- **TASK TO COMPLETE**: Of the lines below, write out exactly those from the line with "Fixpoint unquote (s" through the line with "else match split_eq r with", both included, and skip the rest.

- **RECORDS PROVIDED**:
--

(** * Web Media Server: a shallow embedding of [web_media_server.py]

    The development follows the layout of the Python module: string and
    path primitives of the Python library the server calls, the file
    system the handlers observe, the conversion adapter, the sync
    pipeline, and the HTTP handler [FileBrowser].

    Conventions.
    - A Python [str] is a [string]; characters are bytes, so text outside
      ASCII is its UTF-8 (URL) or Latin-1 (header) encoding.
    - [os.path] is [posixpath].
    - The file system is a finite map from absolute, normalised paths to
      nodes; the external tool (ffmpeg) is an oracle. *)

From stdpp Require Import gmap strings list fin_maps.
From Stdlib Require Import ZArith String Ascii Lia Bool.
From Stdlib Require Import Strings.Byte.
From Stdlib Require Import Sorting.Sorted Sorting.Permutation.
From Stdlib Require Import DecimalString Decimal.
From Stdlib Require Import Floats.PrimFloat.

Open Scope string_scope.
Open Scope Z_scope.

(** ** Python string primitives *)

Module PyStr.

(** [s.startswith(pre)] *)
Fixpoint startswith (s pre : string) {struct pre} : bool :=
  match pre with
  | EmptyString => true
  | String c pre' =>
      match s with
      | EmptyString => false
      | String d s' => Ascii.eqb c d && startswith s' pre'
      end
  end.

(** [s.endswith(suf)] *)
Definition endswith (s suf : string) : bool :=
  let n := String.length s in
  let k := String.length suf in
  if (k <=? n)%nat then String.eqb (String.substring (n - k) k s) suf
  else false.

(** [s[n:]] for [0 <= n] *)
Fixpoint drop (n : nat) (s : string) : string :=
  match n, s with
  | O, _ => s
  | S _, EmptyString => EmptyString
  | S k, String _ r => drop k r
  end.

(** [s.split(sep)] for a one-character separator. *)
Fixpoint split (sep : ascii) (s : string) : list string :=
  match s with
  | EmptyString => [EmptyString]
  | String c r =>
      if Ascii.eqb c sep then EmptyString :: split sep r
      else match split sep r with
           | [] => [String c EmptyString]
           | h :: t => String c h :: t
           end
  end.

(** [sep.join(parts)] *)
Fixpoint join (sep : string) (parts : list string) : string :=
  match parts with
  | [] => EmptyString
  | [p] => p
  | p :: rest => p ++ sep ++ join sep rest
  end.

(** [s.replace(old, new)] for a non-empty [old]: occurrences are found
    left to right and do not overlap; [skip] counts the characters of an
    occurrence still to be passed over. *)
Fixpoint replace_from (old new : string) (skip : nat) (s : string) : string :=
  match s with
  | EmptyString => EmptyString
  | String c r =>
      match skip with
      | S k => replace_from old new k r
      | O =>
          if startswith s old
          then new ++ replace_from old new (String.length old - 1) r
          else String c (replace_from old new O r)
      end
  end.

Definition replace (s old new : string) : string := replace_from old new O s.

(** [c in s] for a character *)
Fixpoint contains_char (c : ascii) (s : string) : bool :=
  match s with
  | EmptyString => false
  | String d r => Ascii.eqb c d || contains_char c r
  end.

(** [sub in s] *)
Fixpoint contains (sub s : string) : bool :=
  startswith s sub ||
  match s with
  | EmptyString => false
  | String _ r => contains sub r
  end.

(** [s.lower()] on ASCII letters. *)
Definition lower_char (c : ascii) : ascii :=
  let n := nat_of_ascii c in
  if ((65 <=? n) && (n <=? 90))%nat then ascii_of_nat (n + 32) else c.

Fixpoint lower (s : string) : string :=
  match s with
  | EmptyString => EmptyString
  | String c r => String (lower_char c) (lower r)
  end.

(** [s.rstrip(c)] and [s.lstrip(c)] for one character *)
Fixpoint rstrip (c : ascii) (s : string) : string :=
  match s with
  | EmptyString => EmptyString
  | String d r =>
      match rstrip c r with
      | EmptyString => if Ascii.eqb d c then EmptyString else String d EmptyString
      | r' => String d r'
      end
  end.

Fixpoint lstrip (c : ascii) (s : string) : string :=
  match s with
  | EmptyString => EmptyString
  | String d r => if Ascii.eqb d c then lstrip c r else s
  end.

(** [str(n)] for an integer *)
Definition str_of_Z (n : Z) : string := NilZero.string_of_int (Z.to_int n).

(** *** [int(s)]

    Surrounding white space is ignored, one sign is allowed, and the
    digits may be grouped by single underscores.  Only ASCII digits and
    the ASCII and Latin-1 white space are recognised. *)

Definition is_space (c : ascii) : bool :=
  let n := nat_of_ascii c in
  (((9 <=? n) && (n <=? 13)) || ((28 <=? n) && (n <=? 32))
   || (n =? 133) || (n =? 160))%nat.

Definition digit_of (c : ascii) : option Z :=
  let n := nat_of_ascii c in
  if ((48 <=? n) && (n <=? 57))%nat then Some (Z.of_nat (n - 48)) else None.

Definition underscore : ascii := "_"%char.

(** [digits acc prev_digit s]: the value of the digit string [s] read
    after the digits accumulated in [acc]; [prev_digit] tells whether
    the previous character was a digit (an underscore needs one on both
    sides). *)
Fixpoint digits (acc : Z) (prev_digit : bool) (s : string) : option Z :=
  match s with
  | EmptyString => if prev_digit then Some acc else None
  | String c r =>
      match digit_of c with
      | Some d => digits (10 * acc + d) true r
      | None =>
          if Ascii.eqb c underscore && prev_digit
          then match r with
               | EmptyString => None
               | String c' _ =>
                   match digit_of c' with
                   | Some _ => digits acc false r
                   | None => None
                   end
               end
          else None
      end
  end.

Fixpoint lstrip_space (s : string) : string :=
  match s with
  | EmptyString => EmptyString
  | String c r => if is_space c then lstrip_space r else s
  end.

Fixpoint rstrip_space (s : string) : string :=
  match s with
  | EmptyString => EmptyString
  | String c r =>
      match rstrip_space r with
      | EmptyString => if is_space c then EmptyString else String c EmptyString
      | r' => String c r'
      end
  end.

Definition strip_space (s : string) : string := rstrip_space (lstrip_space s).

Definition int (s : string) : option Z :=
  match strip_space s with
  | EmptyString => None
  | String c r =>
      if Ascii.eqb c "-"%char then option_map Z.opp (digits 0 false r)
      else if Ascii.eqb c "+"%char then digits 0 false r
      else digits 0 false (String c r)
  end.

End PyStr.

(** ** [os.path] (POSIX flavour) and [urllib.parse] *)

Module PosixPath.

Definition slash : ascii := "/"%char.
Definition dot : ascii := "."%char.

(** [s.rfind(c)]: index of the last [c], or [-1]. *)
Fixpoint rfind_from (c : ascii) (i : Z) (last : Z) (s : string) : Z :=
  match s with
  | EmptyString => last
  | String d r => rfind_from c (i + 1) (if Ascii.eqb d c then i else last) r
  end.

Definition rfind (c : ascii) (s : string) : Z := rfind_from c 0 (-1) s.

(** [s[:n]] and [s[n:]] for [0 <= n] *)
Definition take (n : Z) (s : string) : string :=
  String.substring 0 (Z.to_nat n) s.
Definition drop (n : Z) (s : string) : string := PyStr.drop (Z.to_nat n) s.

Fixpoint all_char (c : ascii) (s : string) : bool :=
  match s with
  | EmptyString => true
  | String d r => Ascii.eqb d c && all_char c r
  end.

(** [posixpath.join(a, b)] *)
Definition join (a b : string) : string :=
  if PyStr.startswith b "/" then b
  else if String.eqb a "" || PyStr.endswith a "/" then a ++ b
  else a ++ "/" ++ b.

(** [posixpath.join(a, *ps)] *)
Definition join_all (a : string) (ps : list string) : string :=
  fold_left join ps a.

(** One turn of the component loop of [posixpath.normpath]. *)
Definition norm_step (initial_slashes : nat) (new_comps : list string)
    (comp : string) : list string :=
  if String.eqb comp "" || String.eqb comp "." then new_comps
  else if negb (String.eqb comp "..")
          || (Nat.eqb initial_slashes 0 && Nat.eqb (List.length new_comps) 0)
          || (negb (Nat.eqb (List.length new_comps) 0)
              && String.eqb (List.last new_comps "") "..")
       then List.app new_comps [comp]
       else List.removelast new_comps.

(** [posixpath.normpath(path)] *)
Definition normpath (path : string) : string :=
  if String.eqb path "" then "."
  else
    let initial_slashes :=
      if PyStr.startswith path "/"
      then if PyStr.startswith path "//" && negb (PyStr.startswith path "///")
           then 2%nat else 1%nat
      else 0%nat in
    let comps := PyStr.split slash path in
    let new_comps := fold_left (norm_step initial_slashes) comps [] in
    let path' := PyStr.join "/" new_comps in
    let path' := String.concat "" (List.repeat "/" initial_slashes) ++ path' in
    if String.eqb path' "" then "." else path'.

(** [posixpath.abspath(path)] in working directory [cwd]. *)
Definition abspath (cwd path : string) : string :=
  if PyStr.startswith path "/" then normpath path
  else normpath (join cwd path).

(** [posixpath.dirname(p)] *)
Definition dirname (p : string) : string :=
  let i := rfind slash p + 1 in
  let head := take i p in
  if negb (String.eqb head "") && negb (all_char slash head)
  then PyStr.rstrip slash head
  else head.

(** [posixpath.splitext(p)]: the extension starts at the last dot of the
    last component, unless only dots precede it there. *)
Definition splitext (p : string) : string * string :=
  let sepIndex := rfind slash p in
  let dotIndex := rfind dot p in
  if sepIndex <? dotIndex then
    let leading := String.substring (Z.to_nat (sepIndex + 1))
                     (Z.to_nat (dotIndex - (sepIndex + 1))) p in
    if all_char dot leading then (p, "")
    else (take dotIndex p, drop dotIndex p)
  else (p, "").

(** Longest common prefix of two component lists
    ([os.path.commonprefix] on lists). *)
Fixpoint commonprefix (a b : list string) : list string :=
  match a, b with
  | x :: a', y :: b' => if String.eqb x y then x :: commonprefix a' b' else []
  | _, _ => []
  end.

Definition nonempty_comps (p : string) : list string :=
  List.filter (fun x => negb (String.eqb x "")) (PyStr.split slash p).

(** [posixpath.relpath(path, start)] in working directory [cwd]. *)
Definition relpath (cwd path start : string) : string :=
  let start_list := nonempty_comps (abspath cwd start) in
  let path_list := nonempty_comps (abspath cwd path) in
  let i := List.length (commonprefix start_list path_list) in
  let rel_list :=
    List.app (List.repeat ".." (List.length start_list - i))
             (List.skipn i path_list) in
  match rel_list with
  | [] => "."
  | x :: rest => join_all x rest
  end.

End PosixPath.

Module UrlLib.

Definition hex_val (c : ascii) : option nat :=
  let n := nat_of_ascii c in
  if ((48 <=? n) && (n <=? 57))%nat then Some (n - 48)%nat
  else if ((65 <=? n) && (n <=? 70))%nat then Some (n - 55)%nat
  else if ((97 <=? n) && (n <=? 102))%nat then Some (n - 87)%nat
  else None.

(** [urllib.parse.unquote(s)]: every [%XY] with two hexadecimal digits
    becomes the byte [XY]; any other [%] stays. *)
Fixpoint unquote (s : string) : string :=
  match s with
  | EmptyString => EmptyString
  | String c r =>
      if Ascii.eqb c "%"%char then
        match r with
        | String h (String l r') =>
            match hex_val h, hex_val l with
            | Some a, Some b => String (ascii_of_nat (16 * a + b)) (unquote r')
            | _, _ => String c (unquote r)
            end
        | _ => String c (unquote r)
        end
      else String c (unquote r)
  end.

(** First [=]-split of a query field: [nv.split('=', 1)]. *)
Fixpoint split_eq (s : string) : option (string * string) :=
  match s with
  | EmptyString => None
  | String c r =>
      if Ascii.eqb c "="%char then Some (EmptyString, r)
      else match split_eq r with
           | Some (n, v) => Some (String c n, v)
           | None => None
           end
  end.

Definition plus_to_space (s : string) : string := PyStr.replace s "+" " ".

(** [urllib.parse.parse_qsl(query)]: fields without [=] or with a blank
    value are dropped. *)
Definition parse_qsl (query : string) : list (string * string) :=
  List.flat_map
    (fun field =>
       match split_eq field with
       | Some (n, v) =>
           if String.eqb v "" then []
           else [(unquote (plus_to_space n), unquote (plus_to_space v))]
       | None => []
       end)
    (PyStr.split "&" query).

(** [parse_qs(query).get(key, [default])[0]] *)
Definition qs_first (query key default : string) : string :=
  match List.find (fun nv => String.eqb (fst nv) key) (parse_qsl query) with
  | Some (_, v) => v
  | None => default
  end.

End UrlLib.

(** ** The file system seen by the server *)

Module FS.

Inductive node :=
| File (content : list Byte.byte)
| Dir.

(** What [os.path.getsize] reports for a directory (one block). *)
Definition dir_st_size : Z := 4096.

Definition exists_ (m : gmap string node) (p : string) : bool :=
  match m !! p with Some _ => true | None => false end.

Definition isdir (m : gmap string node) (p : string) : bool :=
  match m !! p with Some Dir => true | _ => false end.

Definition isfile (m : gmap string node) (p : string) : bool :=
  match m !! p with Some (File _) => true | _ => false end.

(** [os.path.getsize]; [None] stands for [OSError]. *)
Definition getsize (m : gmap string node) (p : string) : option Z :=
  match m !! p with
  | Some (File c) => Some (Z.of_nat (List.length c))
  | Some Dir => Some dir_st_size
  | None => None
  end.

(** [open(p, "rb").read()]; [None] stands for [OSError]. *)
Definition read_all (m : gmap string node) (p : string) : option (list Byte.byte) :=
  match m !! p with
  | Some (File c) => Some c
  | _ => None
  end.

(** [f.seek(start); f.read(n)]: a negative [n] reads to the end of the
    file, a negative [start] raises. *)
Definition read_at (m : gmap string node) (p : string) (start n : Z)
  : option (list Byte.byte) :=
  match m !! p with
  | Some (File c) =>
      if start <? 0 then None
      else
        let rest := List.skipn (Z.to_nat start) c in
        Some (if n <? 0 then rest else List.firstn (Z.to_nat n) rest)
  | _ => None
  end.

--

- **ANSWER BOX**:
Fixpoint unquote (s : string) : string :=
  match s with
  | EmptyString => EmptyString
  | String c r =>
      if Ascii.eqb c "%"%char then
        match r with
        | String h (String l r') =>
            match hex_val h, hex_val l with
            | Some a, Some b => String (ascii_of_nat (16 * a + b)) (unquote r')
            | _, _ => String c (unquote r)
            end
        | _ => String c (unquote r)
        end
      else String c (unquote r)
  end.

(** First [=]-split of a query field: [nv.split('=', 1)]. *)
Fixpoint split_eq (s : string) : option (string * string) :=
  match s with
  | EmptyString => None
  | String c r =>
      if Ascii.eqb c "="%char then Some (EmptyString, r)
      else match split_eq r with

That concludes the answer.